■ Problem statement: Only the lines from the one containing "(VInt (-1), VList" to the end of the entries should be written out, each exactly as it stands, both ends included.

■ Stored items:
.....
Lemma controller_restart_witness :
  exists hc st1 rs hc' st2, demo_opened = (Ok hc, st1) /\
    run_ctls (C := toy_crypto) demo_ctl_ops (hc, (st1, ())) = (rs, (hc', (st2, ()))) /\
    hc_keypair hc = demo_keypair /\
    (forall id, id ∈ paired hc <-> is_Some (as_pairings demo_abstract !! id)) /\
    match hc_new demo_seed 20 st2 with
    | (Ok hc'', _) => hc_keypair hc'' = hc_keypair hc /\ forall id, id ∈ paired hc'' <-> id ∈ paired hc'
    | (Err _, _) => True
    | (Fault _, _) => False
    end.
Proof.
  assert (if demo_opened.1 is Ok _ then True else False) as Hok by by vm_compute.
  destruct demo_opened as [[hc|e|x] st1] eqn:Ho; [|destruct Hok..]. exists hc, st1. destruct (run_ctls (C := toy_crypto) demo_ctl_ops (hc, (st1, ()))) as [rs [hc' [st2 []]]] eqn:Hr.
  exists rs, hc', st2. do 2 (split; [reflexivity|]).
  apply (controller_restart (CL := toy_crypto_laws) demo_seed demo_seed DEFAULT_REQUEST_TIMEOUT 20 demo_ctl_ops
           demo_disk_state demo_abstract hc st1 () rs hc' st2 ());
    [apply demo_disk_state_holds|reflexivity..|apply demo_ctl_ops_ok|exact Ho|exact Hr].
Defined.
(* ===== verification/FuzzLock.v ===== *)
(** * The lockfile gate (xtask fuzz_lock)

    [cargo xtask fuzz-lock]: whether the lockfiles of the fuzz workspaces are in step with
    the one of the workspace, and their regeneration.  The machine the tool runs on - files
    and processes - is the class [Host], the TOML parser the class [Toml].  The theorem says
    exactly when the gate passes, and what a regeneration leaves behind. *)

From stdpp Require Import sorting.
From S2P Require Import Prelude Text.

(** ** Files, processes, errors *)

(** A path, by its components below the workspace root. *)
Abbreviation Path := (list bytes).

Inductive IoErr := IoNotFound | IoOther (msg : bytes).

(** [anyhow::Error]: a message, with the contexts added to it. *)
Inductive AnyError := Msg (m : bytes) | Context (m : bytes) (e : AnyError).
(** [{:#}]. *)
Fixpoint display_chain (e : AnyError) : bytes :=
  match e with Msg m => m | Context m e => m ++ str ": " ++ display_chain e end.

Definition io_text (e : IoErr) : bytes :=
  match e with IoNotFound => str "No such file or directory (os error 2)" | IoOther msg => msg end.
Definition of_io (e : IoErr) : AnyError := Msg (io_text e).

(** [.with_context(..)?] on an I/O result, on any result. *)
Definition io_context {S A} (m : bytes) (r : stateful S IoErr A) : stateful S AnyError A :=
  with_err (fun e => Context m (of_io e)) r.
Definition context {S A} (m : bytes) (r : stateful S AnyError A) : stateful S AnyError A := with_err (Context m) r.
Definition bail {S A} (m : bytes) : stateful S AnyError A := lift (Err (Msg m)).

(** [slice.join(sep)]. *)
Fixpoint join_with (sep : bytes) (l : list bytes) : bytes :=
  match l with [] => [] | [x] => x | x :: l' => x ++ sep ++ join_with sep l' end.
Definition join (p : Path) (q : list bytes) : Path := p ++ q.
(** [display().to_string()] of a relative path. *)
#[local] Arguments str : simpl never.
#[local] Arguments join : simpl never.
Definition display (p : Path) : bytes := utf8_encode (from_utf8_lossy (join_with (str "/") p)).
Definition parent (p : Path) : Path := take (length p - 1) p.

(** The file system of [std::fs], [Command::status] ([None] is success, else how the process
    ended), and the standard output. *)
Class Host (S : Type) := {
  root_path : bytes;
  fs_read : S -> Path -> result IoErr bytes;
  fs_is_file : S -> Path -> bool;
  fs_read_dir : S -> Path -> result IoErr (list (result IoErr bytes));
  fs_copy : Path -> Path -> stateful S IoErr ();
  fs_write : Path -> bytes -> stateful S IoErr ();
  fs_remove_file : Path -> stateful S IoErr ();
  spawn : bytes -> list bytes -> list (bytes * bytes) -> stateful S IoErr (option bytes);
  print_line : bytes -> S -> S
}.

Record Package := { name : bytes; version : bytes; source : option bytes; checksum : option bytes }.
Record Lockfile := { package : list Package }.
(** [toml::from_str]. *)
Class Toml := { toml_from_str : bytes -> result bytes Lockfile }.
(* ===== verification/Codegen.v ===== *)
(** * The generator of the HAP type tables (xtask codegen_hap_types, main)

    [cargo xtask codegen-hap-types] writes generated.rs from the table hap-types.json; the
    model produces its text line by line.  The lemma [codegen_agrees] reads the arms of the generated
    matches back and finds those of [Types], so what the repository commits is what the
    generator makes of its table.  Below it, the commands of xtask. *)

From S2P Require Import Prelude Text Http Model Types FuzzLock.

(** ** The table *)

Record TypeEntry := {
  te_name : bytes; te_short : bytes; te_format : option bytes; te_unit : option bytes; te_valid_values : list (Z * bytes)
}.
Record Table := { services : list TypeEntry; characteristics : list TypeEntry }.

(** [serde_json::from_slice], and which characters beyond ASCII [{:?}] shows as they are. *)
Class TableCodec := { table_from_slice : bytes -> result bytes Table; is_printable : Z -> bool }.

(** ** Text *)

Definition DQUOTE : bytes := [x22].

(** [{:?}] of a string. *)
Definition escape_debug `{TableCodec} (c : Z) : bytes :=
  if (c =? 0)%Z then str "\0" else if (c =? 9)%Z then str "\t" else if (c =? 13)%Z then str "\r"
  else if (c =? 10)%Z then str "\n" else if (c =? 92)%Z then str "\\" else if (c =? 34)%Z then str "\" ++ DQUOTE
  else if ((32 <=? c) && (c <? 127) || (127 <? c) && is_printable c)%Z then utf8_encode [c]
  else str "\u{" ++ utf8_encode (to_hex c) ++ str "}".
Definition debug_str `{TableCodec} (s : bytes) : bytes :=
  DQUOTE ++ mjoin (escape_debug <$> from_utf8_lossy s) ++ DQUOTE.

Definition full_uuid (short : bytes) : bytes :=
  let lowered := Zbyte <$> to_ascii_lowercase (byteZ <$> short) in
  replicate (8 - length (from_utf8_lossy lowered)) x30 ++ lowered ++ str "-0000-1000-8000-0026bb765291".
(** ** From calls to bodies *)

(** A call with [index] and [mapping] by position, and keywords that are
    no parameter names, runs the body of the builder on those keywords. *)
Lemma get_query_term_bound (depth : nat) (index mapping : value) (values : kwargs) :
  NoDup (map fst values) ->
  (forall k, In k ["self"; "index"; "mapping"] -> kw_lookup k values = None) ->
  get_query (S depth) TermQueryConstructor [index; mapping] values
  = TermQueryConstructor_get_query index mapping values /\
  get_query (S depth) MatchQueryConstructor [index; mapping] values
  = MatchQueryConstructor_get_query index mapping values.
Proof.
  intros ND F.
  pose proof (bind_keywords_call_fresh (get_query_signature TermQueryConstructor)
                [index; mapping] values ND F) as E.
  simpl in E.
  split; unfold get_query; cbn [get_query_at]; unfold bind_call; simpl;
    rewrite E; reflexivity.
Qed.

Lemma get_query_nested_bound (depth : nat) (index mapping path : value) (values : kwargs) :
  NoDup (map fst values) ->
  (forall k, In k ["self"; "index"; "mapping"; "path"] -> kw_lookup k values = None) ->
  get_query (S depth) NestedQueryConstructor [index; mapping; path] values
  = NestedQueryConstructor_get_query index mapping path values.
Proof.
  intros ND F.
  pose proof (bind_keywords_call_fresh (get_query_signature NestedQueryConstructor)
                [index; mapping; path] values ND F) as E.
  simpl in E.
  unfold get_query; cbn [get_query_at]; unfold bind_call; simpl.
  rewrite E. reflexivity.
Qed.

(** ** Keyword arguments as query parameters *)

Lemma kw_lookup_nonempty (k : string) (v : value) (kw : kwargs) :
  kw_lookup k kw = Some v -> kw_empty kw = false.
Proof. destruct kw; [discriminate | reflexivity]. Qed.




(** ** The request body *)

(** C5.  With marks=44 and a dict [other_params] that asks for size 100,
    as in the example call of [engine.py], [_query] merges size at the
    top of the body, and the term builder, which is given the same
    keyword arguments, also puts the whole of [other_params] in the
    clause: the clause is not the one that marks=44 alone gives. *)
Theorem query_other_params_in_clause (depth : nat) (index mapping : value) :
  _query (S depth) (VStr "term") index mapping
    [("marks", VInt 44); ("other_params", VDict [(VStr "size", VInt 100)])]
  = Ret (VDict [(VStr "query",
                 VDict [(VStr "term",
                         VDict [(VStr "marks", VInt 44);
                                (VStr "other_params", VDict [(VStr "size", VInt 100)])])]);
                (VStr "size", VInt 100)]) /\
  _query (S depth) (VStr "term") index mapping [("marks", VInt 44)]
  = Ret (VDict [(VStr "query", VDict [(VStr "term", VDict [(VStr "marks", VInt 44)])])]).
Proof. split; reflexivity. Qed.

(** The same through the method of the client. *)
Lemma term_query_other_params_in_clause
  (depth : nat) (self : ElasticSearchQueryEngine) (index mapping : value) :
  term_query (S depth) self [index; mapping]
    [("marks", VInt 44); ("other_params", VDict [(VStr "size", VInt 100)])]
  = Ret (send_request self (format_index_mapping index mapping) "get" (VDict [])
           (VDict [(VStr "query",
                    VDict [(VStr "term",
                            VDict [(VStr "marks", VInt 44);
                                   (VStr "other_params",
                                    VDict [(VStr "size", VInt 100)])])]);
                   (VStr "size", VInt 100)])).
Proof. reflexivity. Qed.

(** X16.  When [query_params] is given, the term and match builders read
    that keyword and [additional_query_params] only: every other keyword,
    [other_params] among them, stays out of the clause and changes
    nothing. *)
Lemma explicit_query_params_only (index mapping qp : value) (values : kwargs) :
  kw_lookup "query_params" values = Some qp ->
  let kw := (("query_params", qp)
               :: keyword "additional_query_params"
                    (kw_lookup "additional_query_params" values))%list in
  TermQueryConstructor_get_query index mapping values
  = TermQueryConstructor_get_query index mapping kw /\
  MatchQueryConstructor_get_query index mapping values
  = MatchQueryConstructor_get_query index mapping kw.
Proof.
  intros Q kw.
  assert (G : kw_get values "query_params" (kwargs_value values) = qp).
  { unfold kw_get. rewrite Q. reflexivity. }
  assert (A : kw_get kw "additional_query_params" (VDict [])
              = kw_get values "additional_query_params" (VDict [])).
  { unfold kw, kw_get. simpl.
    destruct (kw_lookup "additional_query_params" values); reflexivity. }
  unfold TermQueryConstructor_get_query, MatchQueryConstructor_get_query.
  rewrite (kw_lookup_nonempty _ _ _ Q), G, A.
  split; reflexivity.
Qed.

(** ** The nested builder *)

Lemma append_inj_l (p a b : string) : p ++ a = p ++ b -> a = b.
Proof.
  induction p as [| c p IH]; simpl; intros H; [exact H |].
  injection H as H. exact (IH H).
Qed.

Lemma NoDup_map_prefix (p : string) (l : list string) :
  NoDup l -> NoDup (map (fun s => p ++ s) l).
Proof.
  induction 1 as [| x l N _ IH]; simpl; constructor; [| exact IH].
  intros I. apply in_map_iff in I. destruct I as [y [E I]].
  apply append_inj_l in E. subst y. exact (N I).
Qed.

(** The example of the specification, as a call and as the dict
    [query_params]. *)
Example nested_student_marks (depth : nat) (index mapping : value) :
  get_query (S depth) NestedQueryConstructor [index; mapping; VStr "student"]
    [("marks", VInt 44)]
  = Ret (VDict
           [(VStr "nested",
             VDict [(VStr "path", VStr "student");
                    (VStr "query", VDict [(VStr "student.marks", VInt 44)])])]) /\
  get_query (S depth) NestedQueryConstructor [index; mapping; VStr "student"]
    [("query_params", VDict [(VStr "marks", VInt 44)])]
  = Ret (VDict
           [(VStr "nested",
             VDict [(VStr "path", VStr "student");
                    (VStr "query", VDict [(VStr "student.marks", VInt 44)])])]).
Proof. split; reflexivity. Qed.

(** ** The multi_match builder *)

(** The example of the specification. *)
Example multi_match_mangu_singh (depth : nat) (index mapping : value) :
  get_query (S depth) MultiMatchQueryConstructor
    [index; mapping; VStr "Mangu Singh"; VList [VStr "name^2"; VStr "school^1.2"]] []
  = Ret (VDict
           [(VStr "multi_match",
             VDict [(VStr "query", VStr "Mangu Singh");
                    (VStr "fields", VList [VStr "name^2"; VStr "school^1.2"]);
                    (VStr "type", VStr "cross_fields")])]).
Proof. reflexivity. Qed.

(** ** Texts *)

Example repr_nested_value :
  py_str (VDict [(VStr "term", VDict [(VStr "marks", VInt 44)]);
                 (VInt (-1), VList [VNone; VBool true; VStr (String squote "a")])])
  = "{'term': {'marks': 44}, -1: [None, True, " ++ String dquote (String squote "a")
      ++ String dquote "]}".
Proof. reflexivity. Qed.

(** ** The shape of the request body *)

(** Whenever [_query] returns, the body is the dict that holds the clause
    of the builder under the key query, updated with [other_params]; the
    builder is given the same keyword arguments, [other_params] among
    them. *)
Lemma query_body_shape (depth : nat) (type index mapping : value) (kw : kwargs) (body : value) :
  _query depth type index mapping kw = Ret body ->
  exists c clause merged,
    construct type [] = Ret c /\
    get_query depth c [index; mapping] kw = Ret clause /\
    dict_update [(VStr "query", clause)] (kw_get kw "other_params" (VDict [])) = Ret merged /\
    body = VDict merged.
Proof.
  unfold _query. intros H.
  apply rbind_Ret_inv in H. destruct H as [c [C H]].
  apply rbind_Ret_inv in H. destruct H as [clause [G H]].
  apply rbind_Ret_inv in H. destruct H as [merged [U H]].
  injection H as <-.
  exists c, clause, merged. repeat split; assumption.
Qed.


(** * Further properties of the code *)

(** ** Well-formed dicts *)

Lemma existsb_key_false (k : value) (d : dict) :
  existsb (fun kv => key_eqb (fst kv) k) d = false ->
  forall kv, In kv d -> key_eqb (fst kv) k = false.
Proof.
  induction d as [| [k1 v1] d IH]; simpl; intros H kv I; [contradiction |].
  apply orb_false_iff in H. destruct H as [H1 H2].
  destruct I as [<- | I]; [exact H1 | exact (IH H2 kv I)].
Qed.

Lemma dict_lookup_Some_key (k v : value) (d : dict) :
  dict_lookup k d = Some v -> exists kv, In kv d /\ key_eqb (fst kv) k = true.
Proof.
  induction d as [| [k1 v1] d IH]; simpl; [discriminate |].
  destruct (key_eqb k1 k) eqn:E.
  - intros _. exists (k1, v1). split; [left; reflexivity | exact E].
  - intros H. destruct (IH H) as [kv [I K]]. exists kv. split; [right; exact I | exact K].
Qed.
.....
■ Task solution:
                 (VInt (-1), VList [VNone; VBool true; VStr (String squote "a")])])
  = "{'term': {'marks': 44}, -1: [None, True, " ++ String dquote (String squote "a")
      ++ String dquote "]}".
Proof. reflexivity. Qed.

(** ** The shape of the request body *)

(** Whenever [_query] returns, the body is the dict that holds the clause
    of the builder under the key query, updated with [other_params]; the
    builder is given the same keyword arguments, [other_params] among
    them. *)
Lemma query_body_shape (depth : nat) (type index mapping : value) (kw : kwargs) (body : value) :
  _query depth type index mapping kw = Ret body ->
  exists c clause merged,
    construct type [] = Ret c /\
    get_query depth c [index; mapping] kw = Ret clause /\
    dict_update [(VStr "query", clause)] (kw_get kw "other_params" (VDict [])) = Ret merged /\
    body = VDict merged.
Proof.
  unfold _query. intros H.
  apply rbind_Ret_inv in H. destruct H as [c [C H]].
  apply rbind_Ret_inv in H. destruct H as [clause [G H]].
  apply rbind_Ret_inv in H. destruct H as [merged [U H]].
  injection H as <-.
  exists c, clause, merged. repeat split; assumption.
Qed.


(** * Further properties of the code *)

(** ** Well-formed dicts *)

Lemma existsb_key_false (k : value) (d : dict) :
  existsb (fun kv => key_eqb (fst kv) k) d = false ->
  forall kv, In kv d -> key_eqb (fst kv) k = false.
Proof.
  induction d as [| [k1 v1] d IH]; simpl; intros H kv I; [contradiction |].
  apply orb_false_iff in H. destruct H as [H1 H2].
  destruct I as [<- | I]; [exact H1 | exact (IH H2 kv I)].
Qed.

Lemma dict_lookup_Some_key (k v : value) (d : dict) :
  dict_lookup k d = Some v -> exists kv, In kv d /\ key_eqb (fst kv) k = true.
Proof.
  induction d as [| [k1 v1] d IH]; simpl; [discriminate |].
  destruct (key_eqb k1 k) eqn:E.
  - intros _. exists (k1, v1). split; [left; reflexivity | exact E].
  - intros H. destruct (IH H) as [kv [I K]]. exists kv. split; [right; exact I | exact K].
Qed.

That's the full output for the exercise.